In other words, political correctness is authoritarianism under the mask of tolerance, its message (as we saw with “venting” Discord channels, as well) is that in order to be “tolerant” and to keep “peace”, we need strict authoritarian control.

The message regarding consent, as I noted in my article about the politicization of sexuality, is always contradictory, however. It follows the super-ego structure of “damned if you do, damned if you don’t”. That is, if you have no resistance and no inhibitions (“direct communication”), you are accused of sexual harassment. If you have resistance and inhibitions (“indirect communication”) then you are accused of rape because you didn’t ask for explicit “yes means yes” consent. The super-ego is that moralizing agency in our psyche that gives us contradictory or impossible demands just to laugh in our face that we can’t meet them. Political moralization always takes the place of the super-ego, regardless of whether it’s liberal political correctness or conservative religious moralism: there is no way to please it, it is a game that is doomed from the start, there is no way to win. Freud correctly noted how the more we obey the super-ego’s demands, the guiltier we feel. The super-ego’s purpose is pure sadistic torture. Hence, the “anti-resistance” attitude of “open and honest communication” is almost always a trap, a double-bind, and the people who promote it are ”temporarily forgetting” (repressing) the other side of the dialectic.

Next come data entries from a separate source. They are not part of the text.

(** ** Runs and scores *)

(** [P] is a finished portfolio. *)
Record RunResult (F P : Type) : Type := mkResult { rr_Config : RunConfig F; rr_Portfolio : option P; rr_Err : option error }.
Arguments mkResult {F P}.
Arguments rr_Config {F P}.
Arguments rr_Portfolio {F P}.
Arguments rr_Err {F P}.
Record CombinationScore (F P : Type) : Type := mkScore {
  cs_Params : gmap string string;
  cs_Preset : string;
  cs_Score : F;
  cs_Runs : list (RunResult F P);
}.
Arguments mkScore {F P}.
Arguments cs_Params {F P}.
Arguments cs_Preset {F P}.
Arguments cs_Score {F P}.
Arguments cs_Runs {F P}.

Section Strategies.
Context {F P : Type} `{Num F} `{NumSqrt F} `{NumNormal F} `{GoFloatText F} `{GoInf F} {R : Type} `{GoRand R} `{GoRandFloat R F}.
Local Open Scope num_scope.
Implicit Types (cfg : RunConfig F) (sweep : ParamSweep) (rng : R).

Definition zero_run : RunConfig F := mkRun "" zero_time zero_time 0 "" ∅ ∅.
Definition with_preset (preset : string) cfg : RunConfig F :=
  mkRun (rc_Name cfg) (rc_Start cfg) (rc_End cfg) (rc_Deposit cfg) preset (rc_Params cfg) (rc_Metadata cfg).
Definition with_param (field val : string) cfg : RunConfig F :=
  mkRun (rc_Name cfg) (rc_Start cfg) (rc_End cfg) (rc_Deposit cfg) (rc_Preset cfg) (<[field := val]> (rc_Params cfg)) (rc_Metadata cfg).
Definition has_range sweep : bool := negb (bool_decide (ps_min sweep = ""%string)) && negb (bool_decide (ps_max sweep = ""%string)).

(** *** Random search *)

(** [vals[rng.IntN(len(vals))]], which panics when there is no value. *)
Definition choose (vals : list string) rng : result (string * R) :=
  match vals with
  | [] => Err "invalid argument to IntN"%string
  | _ => let '(i, rng) := IntN (length vals) rng in Ok (default ""%string (vals !! i), rng)
  end.
Definition bounds_of sweep : F * F :=
  let minVal := default 0 (ParseFloat (ps_min sweep)) in
  (minVal, default minVal (ParseFloat (ps_max sweep))).
Definition sample_sweep sweep (st : RunConfig F * R) : result (RunConfig F * R) :=
  let '(cfg, rng) := st in
  if ps_isPreset sweep then
    '(val, rng) ← choose (ps_values sweep) rng; Ok (with_preset val cfg, rng)
  else if has_range sweep then
    let '(minVal, maxVal) := bounds_of sweep in
    let '(u, rng) := Float64 rng in
    Ok (with_param (ps_field sweep) (Sprintf_g (minVal + u * (maxVal - minVal))) cfg, rng)
  else '(val, rng) ← choose (ps_values sweep) rng; Ok (with_param (ps_field sweep) val cfg, rng).
Fixpoint sample_sweeps (sweeps : list ParamSweep) (st : RunConfig F * R) : result (RunConfig F * R) :=
  match sweeps with [] => Ok st | sweep :: sweeps => st ← sample_sweep sweep st; sample_sweeps sweeps st end.
Fixpoint sample_configs (count : nat) (sweeps : list ParamSweep) rng : result (list (RunConfig F) * R) :=
  match count with
  | O => Ok ([], rng)
  | S count =>
      '(cfg, rng) ← sample_sweeps sweeps (zero_run, rng);
      '(configs, rng) ← sample_configs count sweeps rng;
      Ok (cfg :: configs, rng)
  end.
(** [make([]RunConfig, 0, count)] panics on a negative capacity. *)
Definition sample_batch (count : Z) (sweeps : list ParamSweep) rng : result (list (RunConfig F) * R) :=
  if (count <? 0)%Z then Err "makeslice: cap out of range"%string else sample_configs (Z.to_nat count) sweeps rng.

And in fact the dialectic is exactly the master-slave dialectic defined by Hegel more than two centuries ago! You openly express your desire, and you reduce the other person to the status of an object, regressing into a psychotically structured form of communication where you are “talking to yourself through the other” (or as Hegel put it: “you gain monopoly over self-consciousness”, you “kill the other”). You conceal your desire, and now the other person has freedom to answer, but has no way of knowing what you want, they must guess and read your mind. We are always stuck in this dialectic of power, it is a “self-defeating negation” in Hegelian language. Political correctness is a symptom of capitalism’s treatment of the master-slave dialectic (“each person communicates their desire and then they exchange part-objects like a business contract”).

We have noted down beer without alcohol, coffee without caffeine, soda without sugar and “politeness without politeness”. Maybe it’s time to add “socialization without social skills” as another commodity to be bought and sold, as the (pretend-to-be) desired form of communication nowadays?

Again, I must repeat to not treat contradictory (political) demands in the reactionary or “Petersonian” paradigm that if you contradict yourself, it simply means you are wrong and I am right and I won the argument (and “owned the libs”). Yes, liberals do not know what they want in terms of verbal communication (how much desire you show), just like conservatives don’t know for visual communication (how much skin you show). But this is precisely because they are pushing the limits of an already-existing contradiction inside reality as such. Like Zizek says in this video about the green vest protests, people who come with contradictory demands have reached a deadlock/impasse of the already-existing system (“we want higher pensions but lower taxes, we want better ecology but less tax on carbon”). Their demands are impossible, but only under the current economic system. The man who invented the car said that people have been demanding cars before, but under “coded” language, because they asked for “a horse that eats less but runs faster”. That was obviously an impossibility or a contradiction, but it is precisely the concept of “car” that is neither a horse than runs faster nor a horse that eats less, but something that somehow meets the needs of both (in Hegelian language: the sublation of the dialectic). This makes us wonder: are we perhaps reaching the limits of language itself in capitalism? Will the internet, and further digitalization (virtual reality, holograms, etc.) develop an altogether new system of social communication that will end up satisfying both sides of these dialectically contradictory demands of political correctness?